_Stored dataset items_
· · · ·
(* ===== verification/PluginGoogle.v ===== *)
(** * The Google Veo plugin (Gemini API)

    Models [src/plugins/tasks/google/plugin.js]: image inputs, the request of a
    long-running operation, its polling under an encoded operation name,
    usage, and the Responses and video protocols. *)
From stdpp Require Import base list option numbers sets.
From Stdlib Require Import ZArith SpecFloat Lia.
From S2P Require Import Prelude.
From S2P Require Import JsString.
From S2P Require Import JsNumber.
From S2P Require Import Syntax.
From S2P Require Import Runtime.
From S2P Require Import Display.
From S2P Require Import Json.
From S2P Require Import JsText.
From S2P Require Import JsonPrint.
From S2P Require Import AdvancedCustom.
From S2P Require Import JsDynamic.
From S2P Require Import PluginCommon.


Section google.
Context {H : Host} {U : TaskHost}.

Definition resolutions : list jsstr := [js "720p"; js "1080p"; js "4k"].

Definition usageSchema : BillingUsageSchema :=
  ["seconds" ↦ number_field "second"; "resolution" ↦ enum_field resolutions].

Definition trimmed (value : jsval) : jsstr := trimmed_text value.
Definition responsesInput (req : jsval) : jsstr * list jsstr := responses_input req.
Definition responsesVideoText (ctx : jsval) : JS jsstr := responses_video_text ctx.
Definition artifactData (ctx : jsval) : jsval := artifact_data ctx.
Definition sizeParts (size : jsval) : option (num * num) := size_parts size.
Definition resolutionForSize (size : jsval) : jsstr := resolution_for_size size.
Definition aspectForSize (size : jsval) : jsstr := aspect_for_size size.

(** ** Images *)

Definition inline_data (mime : jsval) (data : jsval) : jsval :=
  JObj ["inlineData" ↦ JObj ["mimeType" ↦ mime; "data" ↦ data]].
Definition OCTETS : jsval := str "application/octet-stream".

(** The type of the uploaded file a reference names. *)
Fixpoint file_mime (ref : jsval) (files : list jsval) : JS jsval :=
  match files with
  | [] => Ok (JStr [])
  | file :: files =>
      r ← file~>!"ref";
      if strict_eq r ref || equals file~>"field" "input_reference"
      then Ok (js_or file~>"mimeType" (JStr [])) else file_mime ref files
  end.

Definition data_url (value : jsstr) : option jsval :=
  match index_of (cu ",") value with
  | Some comma =>
      match drop (S comma) value with
      | [] => None
      | data =>
          let mediaType := default [] (head (split_on (cu ";") (slice value 5 comma))) in
          Some (inline_data (js_or (JStr mediaType) OCTETS) (JStr data))
      end
  | None => None
  end.

Definition base64_mime (value : jsstr) : jsval :=
  if starts_with (js "iVBORw0KGgo") value then str "image/png"
  else if starts_with (js "/9j/") value then str "image/jpeg"
  else if starts_with (js "R0lGOD") value then str "image/gif"
  else if starts_with (js "UklGR") value then str "image/webp"
  else OCTETS.

Definition text_image (value : jsstr) : option jsval :=
  if negb (nonempty_text value) then None
  else if starts_with (js "data:") value then data_url value
  else if base64_text value then Some (inline_data (base64_mime value) (JStr value)) else None.

Definition imageInput (value files : jsval) : JS (option jsval) :=
  if plain_object value && truthy value~>"__fileRef" then
    let mime := js_or value~>"mimeType" (JStr []) in
    mime ← (if negb (truthy mime) && truthy files
            then items ← iterate files; file_mime value~>"__fileRef" items else Ok mime);
    Ok (Some (inline_data (js_or mime OCTETS) value))
  else Ok (text_image (trimmed_text value)).

(** ** Provider interface *)

Definition has_image (image : option jsval) : bool := match image with Some _ => true | None => false end.

Definition parameters (req : jsval) : obj :=
  let params := assign [] (or_object req~>"metadata") in
  let params := put_if (ngtb (to_number req~>"duration") NZERO) params (js "durationSeconds")
                  (JNum (to_number req~>"duration")) in
  let params := put_if (negb (truthy (JObj params)~>"resolution") && truthy req~>"size") params (js "resolution")
                  (JStr (resolutionForSize req~>"size")) in
  let params := put_if (negb (truthy (JObj params)~>"aspectRatio") && truthy req~>"size") params (js "aspectRatio")
                  (JStr (aspectForSize req~>"size")) in
  let params := put_if (truthy (JObj params)~>"resolution") params (js "resolution")
                  (JStr (to_lower_case (js_text (JObj params)~>"resolution"))) in
  put params (js "numberOfVideos") (int 1).

(** Body and action of a submission. *)
Definition converted (ctx : jsval) : JS (jsval * jsval) :=
  body ← ctx~>!"requestBody";
  let req := or_object body in
  image ← imageInput (or_array req~>"images")~>"0" ctx~>"files";
  let instance := match image with
                  | Some i => put ["prompt" ↦ req~>"prompt"] (js "image") i
                  | None => ["prompt" ↦ req~>"prompt"]
                  end in
  Ok (JObj ["instances" ↦ JArr [JObj instance]; "parameters" ↦ JObj (parameters req)],
      video_action (has_image image)).

Definition version (ctx : jsval) : jsval := js_or (or_object ctx~>"userSetting")~>"geminiVersion" (str "v1beta").

Definition key_headers (ctx : jsval) : obj :=
  ["Accept" ↦ str "application/json"; "x-goog-api-key" ↦ ctx~>"apiKey"].

Definition buildSubmitRequest (ctx : jsval) : JS jsval :=
  '(body, action) ← converted ctx;
  Ok (JObj ["url" ↦ JStr (js_text ctx~>"baseUrl" ++ js "/" ++ js_text (version ctx) ++ js "/models/"
                          ++ js_text ctx~>"upstreamModel" ++ js ":predictLongRunning");
            "method" ↦ str "POST";
            "headers" ↦ JObj (("Content-Type" ↦ str "application/json") :: key_headers ctx);
            "body" ↦ body; "action" ↦ action]).

(** [((v.response || {}).generateVideoResponse || {}).generatedVideos || []] *)
Definition generated_videos (v : jsval) : jsval :=
  or_array (or_object (or_object v~>"response")~>"generateVideoResponse")~>"generatedVideos".
(** [videos.length && videos[0].video ? videos[0].video.uri || "" : ""] *)
Definition first_uri (videos : jsval) : JS jsval :=
  if truthy videos~>"length" then
    video ← (videos~>"0")~>!"video";
    Ok (if truthy video then js_or video~>"uri" (JStr []) else JStr [])
  else Ok (JStr []).

Definition parseSubmitResponse (ctx resp : jsval) : JS jsval :=
  body ← resp~>!"body";
  let body := or_object body in
  _ ← throw_if (negb (nonempty_text (trimmed_text body~>"name"))) (js "missing operation name");
  let taskId := JStr (base64URL (js_text body~>"name")) in
  let result := ["taskId" ↦ taskId; "taskData" ↦ body] in
  let error := body~>"error" in
  if truthy body~>"done" && negb (truthy error && truthy error~>"message") then
    uri ← first_uri (generated_videos body);
    Ok (JObj (put result (js "immediate")
      (JObj ["taskId" ↦ taskId; "status" ↦ str "SUCCESS"; "progress" ↦ str "100%"; "remoteUrl" ↦ uri])))
  else Ok (JObj result).

Definition extractUsage (ctx : jsval) : JS obj :=
  body ← ctx~>!"requestBody";
  let req := or_object body in
  let metadata := or_object req~>"metadata" in
  let seconds := to_number req~>"duration" in
  let seconds := if negb (is_finite seconds) || nleb seconds NZERO then nZ 8 else seconds in
  let resolution := js_or (js_or metadata~>"resolution" (JStr (resolutionForSize req~>"size"))) (str "720p") in
  Ok ["seconds" ↦ JNum seconds; "resolution" ↦ JStr (to_lower_case (js_text resolution))].

Definition extractUsageOnComplete : jsval := JNull.

Definition buildQueryRequest (ctx : jsval) : JS jsval :=
  base ← ctx~>!"baseUrl";
  name ← base64URLDecode (js_text ctx~>"taskId");
  Ok (JObj ["url" ↦ JStr (js_text base ++ js "/v1beta/" ++ name); "method" ↦ str "GET";
            "headers" ↦ JObj (key_headers ctx)]).

Definition parseTaskResult (ctx body : jsval) : JS jsval :=
  error ← body~>!"error";
  if truthy error && truthy error~>"message" then
    Ok (JObj ["status" ↦ str "FAILURE"; "progress" ↦ str "100%"; "reason" ↦ error~>"message"])
  else if negb (truthy body) || negb (is_object body) || negb (nonempty_text (trimmed_text body~>"name")) then
    Ok (JObj ["status" ↦ str "UNKNOWN"; "reason" ↦ str "unrecognized operation state"])
  else if negb (strict_eq body~>"done" (JBool true)) then
    Ok (JObj ["status" ↦ str "IN_PROGRESS"; "progress" ↦ str "50%"])
  else
    uri ← first_uri (generated_videos body);
    Ok (JObj ["taskId" ↦ JStr (base64URL (js_text (js_or body~>"name" (JStr [])))); "status" ↦ str "SUCCESS";
              "progress" ↦ str "100%"; "remoteUrl" ↦ uri]).

Definition artifactVideoURL (ctx : jsval) : JS jsstr :=
  uri ← first_uri (generated_videos (artifactData ctx)); Ok (trimmed_text uri).

Definition listArtifacts (task : jsval) : JS jsval :=
  status ← task~>!"status";
  if equals status "SUCCESS" then
    url ← artifactVideoURL task; Ok (artifact_list video_artifact (nonempty_text url))
  else Ok (artifact_list video_artifact false).

Definition buildContentRequest (ctx : jsval) : JS jsval :=
  key ← ctx~>!"artifactKey";
  if is_not key "video" then artifact_not_found
  else
    url ← artifactVideoURL ctx;
    if nonempty_text url then
      method ← (ctx~>"clientRequest")~>!"method";
      Ok (JObj ["url" ↦ JStr url; "method" ↦ method; "headers" ↦ JObj ["x-goog-api-key" ↦ ctx~>"apiKey"]])
    else artifact_not_found.

(** ** The Responses protocol *)

Definition responses_decodeRequest (ctx : jsval) : JS jsval :=
  req ← responses_body ctx;
  model ← check_model req~>"model";
  _ ← check_input req;
  _ ← check_images req;
  _ ← check_metadata req;
  let '(text, found_images) := responsesInput req in
  let prompt := prompt_of text req in
  let images := request_images req found_images in
  _ ← throw_if (negb (nonempty_text prompt) && bool_decide (images = [])) (js "input is required");
  image ← (match images with i :: _ => imageInput (JStr i) JUndefined | [] => Ok None end);
  let with_images := negb (bool_decide (images = [])) in
  _ ← throw_if (with_images && negb (has_image image)) (js "input image must be a data URL or base64 value");
  let metadata := copy_own req "resolution" "resolution" (assign [] (or_object req~>"metadata")) in
  let body := ["model" ↦ JStr model; "prompt" ↦ JStr prompt; "metadata" ↦ JObj metadata] in
  let body := put_if with_images body (js "images") (JArr (map JStr images)) in
  let body := copy_own req "size" "size" (copy_seconds req "duration" body) in
  Ok (submit_request (JStr model) (video_action with_images) body).

Definition renderEvents (ctx task previousState : jsval) : JS jsval :=
  render_events (responsesVideoText ctx) task previousState.
Definition renderFinal (ctx : jsval) : JS jsval :=
  render_final (responsesVideoText ctx) ["vendor" ↦ str "gemini"].

(** ** The video protocol *)

Definition legacy_statuses : obj :=
  ["SUBMITTED" ↦ str "queued"; "QUEUED" ↦ str "queued"; "IN_PROGRESS" ↦ str "in_progress";
   "SUCCESS" ↦ str "completed"; "FAILURE" ↦ str "failed"].

Definition legacy_openai_video (task : jsval) : JS jsval :=
  properties ← task~>!"properties";
  let model := js_or (or_object properties)~>"origin_model_name" (str "veo-3.0-generate-001") in
  let output := video_object legacy_statuses task model task~>"created_at" in
  let finished := to_number task~>"finish_time" in
  let updated := to_number task~>"updated_at" in
  Ok (JObj (if ngtb finished NZERO then put output (js "completed_at") (JNum finished)
            else put_if (ngtb updated NZERO) output (js "completed_at") (JNum updated))).

Definition check_seconds (req : obj) : JS obj :=
  let seconds := requested_seconds (JObj req) in
  if is_undefined seconds then Ok req
  else
    let n := to_number seconds in
    _ ← throw_if (negb (neqb n (nZ 4)) && negb (neqb n (nZ 6)) && negb (neqb n (nZ 8)))
          (js "seconds must be one of 4, 6, or 8");
    Ok (put req (js "duration") (JNum n)).

Definition provided_resolution (req : obj) : jsval :=
  let resolution := (JObj req)~>"resolution" in
  let metadata := (JObj req)~>"metadata" in
  if is_defined resolution then resolution else js_and metadata metadata~>"resolution".

Definition check_resolution (req : obj) : JS unit :=
  let provided := provided_resolution req in
  throw_if (is_defined provided && negb (strict_eq provided (JStr []))
            && negb (str_in (to_lower_case (js_text provided)) resolutions))
    (js "resolution must be one of 720p, 1080p, or 4k").

Definition input_reference_file : jsval :=
  JObj ["__fileRef" ↦ str "request_file:input_reference"; "encoding" ↦ str "base64"; "maxBytes" ↦ int 20971520].

(** The end both Veo plugins share: the checks and the request passed on. *)
Definition veo_submit (ctx : jsval) (req : obj) (with_file : bool) : JS jsval :=
  req ← check_seconds req;
  _ ← check_resolution req;
  let req := put_if with_file req (js "images") (JArr [input_reference_file]) in
  Ok (submit_request ctx~>"model"
        (video_action (with_file || truthy (JObj req)~>"input_reference" || truthy (JObj req)~>"image"))
        (with_model (JObj req) ctx)).

Definition video_decodeRequest (ctx : jsval) : JS jsval :=
  '(req, with_file) ← video_request any_file ctx;
  veo_submit ctx req with_file.

Definition video_render (ctx task : jsval) : JS jsval := legacy_openai_video task.

End google.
· · · ·
_Instructions to follow_
Copy every line from the records that holds the string "apiKey".

_Answer to this exercise_
  ["Accept" ↦ str "application/json"; "x-goog-api-key" ↦ ctx~>"apiKey"].
      Ok (JObj ["url" ↦ JStr url; "method" ↦ method; "headers" ↦ JObj ["x-goog-api-key" ↦ ctx~>"apiKey"]])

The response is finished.